In this most unique area of Idaho,

our cities sit in an area formed by fire, wind and water. The mighty Snake River and its magnificent canyon etches the boundaries of southern Idaho communites where many falls, including 212 foot Shoshone Falls, can be seen. 

 

 

The region boasts a beautiful four-season climate. July averages 88 degrees with lows in the 50s while January temperatures range from 37 in the day to 21at night. The area receives about 11 inches of snow and 9 inches of rain annually and the air is dry and clear.

 

Many southern Idaho cities are in an area known as “the Magic Valley" after canals carried water from the Snake River to the desert soil to create productive farmland. Southern Idaho cities have long been agricultural centers with vast number of employers involved in food production, food processing, food science and support-related services.

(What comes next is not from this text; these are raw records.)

(** POST /:id/mailbox. [allowed] is the answer of the rate limiter, [conv] the
    conversation row; the table afterwards and the response. *)
Definition mailbox_post (t : list MailboxRow) (allowed : bool) (conv : option GroupTokens.conversation)
    (conversationId token : jstr) (input : list MailboxInputItem) (now : Z)
  : list MailboxRow * response (Z * Z) :=
  if negb allowed then (t, Refuse 429 "RATE_LIMITED") else
  match conv with
  | None => (t, Refuse 404 "Not found")
  | Some conversation =>
      if negb (GroupTokens.credentialGroupTokenValid conversation token now)
      then (t, Refuse 403 "GROUP_AUTH_REQUIRED") else
      match validateMailboxItems input with
      | Err _ => (t, Refuse 400 "MAILBOX_REJECTED")
      | Ok its =>
          let epoch := GroupTokens.groupEpoch conversation in
          match postMailboxItems t conversationId epoch its now with
          | (t', Ok written) => (t', Reply (written, epoch))
          | (t', Err e) => (t', Refuse 500 e)
          end
      end
  end.

(** The token of a pull: the group token, or else a member token of this
    conversation that is not stale; hashes are unique in the table. *)
Definition pull_token_ok (conversation : GroupTokens.conversation) (members : list member_row)
    (conversationId token : jstr) (now : Z) : bool :=
  GroupTokens.credentialGroupTokenValid conversation token now ||
  match list_find (fun r => mr_tokenHash r = GroupTokens.hashGroupToken token) members with
  | None => false
  | Some (_, member) =>
      bool_decide (mr_conversationId member = conversationId) &&
      match GroupTokens.evaluateMemberToken (mr_tokenEpoch member) (mr_expiresAt member)
              (GroupTokens.groupEpoch conversation) now with
      | GroupTokens.stale => false | _ => true end
  end.

(** POST /:id/mailbox/pull: the epoch and the page, or a refusal. *)
Definition mailbox_pull (t : list MailboxRow) (allowed : bool) (conv : option GroupTokens.conversation)
    (members : list member_row) (conversationId token : jstr) (rawCursor : option jstr)
    (limit : option Z) (now : Z) : response (Z * MailboxPull) :=
  let bad := match rawCursor with
    | None | Some [] => false
    | Some raw => match parseMailboxCursor raw with None => true | Some _ => false end end in
  if bad then Refuse 400 "INVALID_CURSOR" else
  if negb allowed then Refuse 429 "RATE_LIMITED" else
  match conv with
  | None => Refuse 404 "Not found"
  | Some conversation =>
      if negb (pull_token_ok conversation members conversationId token now)
      then Refuse 403 "GROUP_AUTH_REQUIRED" else
      let epoch := GroupTokens.groupEpoch conversation in
      match pull_endpoint t conversationId epoch rawCursor limit now with
      | Ok page => Reply (epoch, page)
      | Err e => Refuse 500 e
      end
  end.
End Model.
Arguments Reply {A} a.
Arguments Refuse {A} status error.
End MailboxOps.

Section MailboxLemmas.
Import MailboxOps.
Context `{ML : MailboxDbLaws}.

(** What every row written through the endpoint satisfies. *)
Definition row_ok (r : MailboxRow) : Prop :=
  row_id r <> [] /\ iso_range (row_createdAt r) /\
  js_length (it_payload (row_item r)) <= MAILBOX_MAX_PULL_BYTES.

Definition table_ok (t : list MailboxRow) : Prop := NoDup (map row_id t) /\ Forall row_ok t.

Lemma cursor_roundtrip id t :
  id <> [] -> iso_range t ->
  exists s, formatMailboxCursor id t = Ok s /\ s <> [] /\
    parseMailboxCursor s = Some (mkCursor t (Some id)).
Proof.
  intros Hid Ht. destruct (iso_roundtrip t Ht) as (iso & Hiso & _ & Hp).
  unfold formatMailboxCursor. rewrite Hiso. eexists. split; [done|]. split; [by destruct iso|].
  unfold parseMailboxCursor. change (js "|" ++ id) with (124 :: id).
  rewrite cut_word by (by eapply iso_no_bar). rewrite Hp. by destruct id.
Qed.

(** An empty page repeats the cursor it was asked with. *)
Lemma next_cursor_ok cur :
  (forall x, cur = Some x -> iso_range (cu_createdAt x) /\ is_Some (cu_id x)) ->
  exists nx, match cur with
    | None => Ok None
    | Some c =>
        s ← match cu_id c with
          | None | Some [] => match toISOString (cu_createdAt c) with
              | Some iso => Ok iso | None => throw "Invalid time value" end
          | Some id => formatMailboxCursor id (cu_createdAt c)
          end;
        Ok (Some s)
    end = Ok nx.
Proof.
  intros Hcur. destruct cur as [x|]; [|eauto]. destruct (Hcur x eq_refl) as [Hr _].
  destruct (iso_roundtrip _ Hr) as (s & Hs & _). unfold formatMailboxCursor. rewrite Hs.
  destruct (cu_id x) as [[|]|]; eexists; reflexivity.
Qed.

The magnificent Snake River Canyon cuts into hundreds of feet of volcanic rock as a result of the ancient Bonneville Flood that occurred over 15,000 years ago.
    
This colossal flood began at ancient Lake Bonneville, a vast prehistoric body of water who’s only remains are the great Salt Lake and North Marsh Creek in Southern Idaho. The Bonneville flood was the second worst flood in the history of the world. The first was in Montana which was far more violent and dealt it’s wrath on Northern Idaho.

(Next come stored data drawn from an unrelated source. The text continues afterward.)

Lemma pages_run tag n : forall st handled l, ready t c era now st l ->
  exists l1 l2 st' h, pages n c tag st handled = (st', Ok h) /\ l = l1 ++ l2 /\ ready t c era now st' l2 /\
    calls st' = calls st ++ omap (row_call tag) l1 /\ (l2 = [] \/ (n <= length l1)%nat).
Proof.
  induction n as [|n IH]; intros st handled l Hl.
  { exists [], l, st, handled. split_and!; [done..| |by right; cbn; lia]. by rewrite app_nil_r. }
  destruct Hl as (cur & Hat & Hm & Hfresh).
  destruct (pull_page t c era now cur None l Ht Hm) as (page & rest & Hpage & Hl & Hfin & Hmore); [done| |].
  { intros x ->. apply at_cursor_parse in Hat. destruct (cursors st !! c); [|done]. destruct Hat as (_ & k & [= <-] & _ & ?). done. }
  cbn [process_pages]. rewrite (pull_client _ _ _ _ _ _ _ tok _ _ Htok Hne Hok Hat), Hpage. cbn [pg_items pg_nextCursor pg_truncated].
  pose proof (matching_nodup _ _ _ _ _ _ Ht Hm) as Hn. rewrite Hl in Hn. rewrite map_app in Hn. apply NoDup_app in Hn as (Hn & Hdisj & _).
  assert (Hids : map mi_id (map wire_item (items page)) = map row_id (items page)) by (rewrite <- list_fmap_compose; done).
  destruct (handle_items_fresh deviceKey stores c tag (map wire_item (items page)) st handled) as [h1 Hh].
  { by rewrite Hids. }
  { rewrite Hids. intros i (r & -> & Hr)%list_elem_of_fmap. apply Hfresh. rewrite Hl. set_solver. }
  rewrite Hh. clear Hh. rewrite Hids. destruct (pull_next t c era cur _ None now page Ht Hat Hpage) as [Hnn Hat'].
  rewrite Hl in Hm. apply matching_last in Hm; [|done].
  set (st1 := match nextCursor page with Some ((_ :: _) as c0) => _ | _ => _ end).
  assert (Hst1 : cursors st1 !! c = (match nextCursor page with Some s => Some s | None => cursors st !! c end) /\
    processed st1 = list_to_set (map row_id (items page)) ∪ processed st /\
    calls st1 = calls st ++ omap (row_call tag) (items page)).
  { assert (Hom : omap (item_call deviceKey c tag) (map wire_item (items page)) = omap (row_call tag) (items page))
      by (generalize (items page); intros q; induction q as [|r q IHq]; [done|]; cbn; by rewrite IHq).
    unfold st1. destruct (nextCursor page) as [[|b s]|]; [done|..]; cbn [cursors processed calls]; split_and!; rewrite ?lookup_insert_eq, ?Hom; done. }
  destruct Hst1 as (Hc1 & Hp1 & Hcalls1).
  assert (Hr1 : ready t c era now st1 rest).
  { eexists. rewrite Hc1, Hp1. split_and!; [exact Hat'|exact Hm|]. intros r Hr. apply not_elem_of_union. split.
    - rewrite elem_of_list_to_set. intros Hi. apply (Hdisj _ Hi). by apply list_elem_of_fmap_2.
    - apply Hfresh. rewrite Hl. set_solver. }
  destruct (truncated page); cbn [negb].
  - destruct (Hmore eq_refl) as (pre & x & Hi & _). destruct (IH st1 h1 rest Hr1) as (l1 & l2 & st' & h & Hrun & Hrest & Hr' & Hc' & Hlen).
    exists (items page ++ l1), l2, st', h. split_and!; [done|by rewrite Hl, Hrest, app_assoc|done| |].
    + rewrite Hc', Hcalls1, <- app_assoc. by rewrite omap_app.
    + destruct Hlen as [Hlen|Hlen]; [by left|right]. rewrite length_app, Hi, length_app. cbn. lia.
  - exists (items page), rest, st1, h1. split_and!; [done..|]. left. by apply Hfin.
Qed.
(** The client polled with one endpoint after another. *)
Definition poll_all (gt dt deviceKey : option jstr) (stores : store_call -> bool) (c : jstr)
    (polls : list (jstr -> option jstr -> response (Z * MailboxPull))) (st : client) : client :=
  foldl (fun st api => (processGroupMailbox api gt dt deviceKey stores c st).1) st polls.
(* ===== verification/BackupPayload.v ===== *)
(** What a backup archive holds: web/src/lib/backupPayload.ts maps the tables of the
    local database to frames and back, web/src/lib/backupRestore.ts reads a database
    into an archive and writes an archive into a database. Built on BackupFormat
    (the bytes of an archive) and Json. Dexie, the codec of byte strings and what
    a JavaScript engine makes of dates are interfaces. *)
From stdpp Require Import pretty.
From S2P Require Import Prelude Bytes Base64 Utf8 Text Js JsDate PqWire Sodium LocalAtRest Json BackupFormat.

(** A value of a database row: what structured clone keeps. [VView] is a Uint8Array,
    [VBuffer] an ArrayBuffer, [VDate None] an invalid Date; an object is the list of
    its own enumerable fields in order. [VOther] is a value whose [typeof] is
    function, symbol or bigint, with the text [String] makes of it. *)
Inductive bval :=
| VUndef
| VNull
| VBool (b : bool)
| VNum (z : Z)
| VStr (s : jstr)
| VBuffer (b : bytes)
| VView (b : bytes)
| VDate (t : option Z)
| VArr (l : list bval)
| VObj (fields : list (jstr * bval))
| VOther (type : string) (text : jstr).

(** [BackupValueCodec] *)
Class BackupValueCodec := {
  encodeBytes : bytes -> string;
  decodeBytes : string -> result bytes }.
Class BackupValueCodecLaws `{BackupValueCodec} := {
  codec_correct : forall b, decodeBytes (encodeBytes b) = Ok b }.

#[export] Instance libsodiumBackupValueCodec `{Sodium} : BackupValueCodec := {|
  encodeBytes b := to_base64 b;
  decodeBytes text := from_base64 text |}.
#[export] Instance libsodium_codec_laws `{SodiumLaws} : BackupValueCodecLaws.
Proof. split. apply base64_correct. Qed.

(** What depends on the engine and its time zone: the text of a Date, and how a text
    that is not in ISO format is read as a Date. *)
Class JsEngine := {
  date_text : option Z -> jstr;
  date_other : jstr -> option Z }.

(** The calls of Dexie on one database: [table(name).toArray()], [clear()],
    [bulkPut(items)]. *)
Class Dexie := {
  database : Type;
  toArray : database -> jstr -> list bval;
  clear : jstr -> database -> database;
  bulkPut : jstr -> list bval -> database -> result database }.

Module Payload.

Definition TAGGED_UINT8 : jstr := js "Uint8Array".
Definition TAGGED_DATE : jstr := js "Date".
Definition MAX_VALUE_DEPTH : Z := 32.
Definition BACKUP_CHUNK_BYTES : Z := 256 * 1024.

Lake Bonneville, with no outlet to the sea, covered over 20,000 square miles including most of Utah and eastern Nevada and reached into southern Idaho. Eventually, rainfall and glacier melt around the end of the Ice Age caused the interior basins of Idaho, Utah and Nevada to fill with water creating two huge lakes and many smaller ones. In addition, Bear River that once flowed into the Snake River was dammed due to a volcanic eruption and now flowed into Lake Bonneville, filling it even more. Finally, an incredible and vast event occurred that released an unimaginable 380 cubic miles of water from Lake Bonneville that lasted for six weeks.
 
Violent water flowed into the Snake River at about 48 miles per hour enlarging the Snake River Gorge 6 - 7 times its original size. Today at the Twin Falls Perrine Bridge, the canyon is about 480 feet deep. During the flood, the water level would have been 20 feet above the bridge. This catastrophic flood left Idaho with the Snake River Canyon as we see it today. 

Bonneville Lake dried up some 14,000 years ago after another major climatic change. Should it fill again, it would be as large as Lake Michigan and Salt Lake City would be 1,000 feet under water.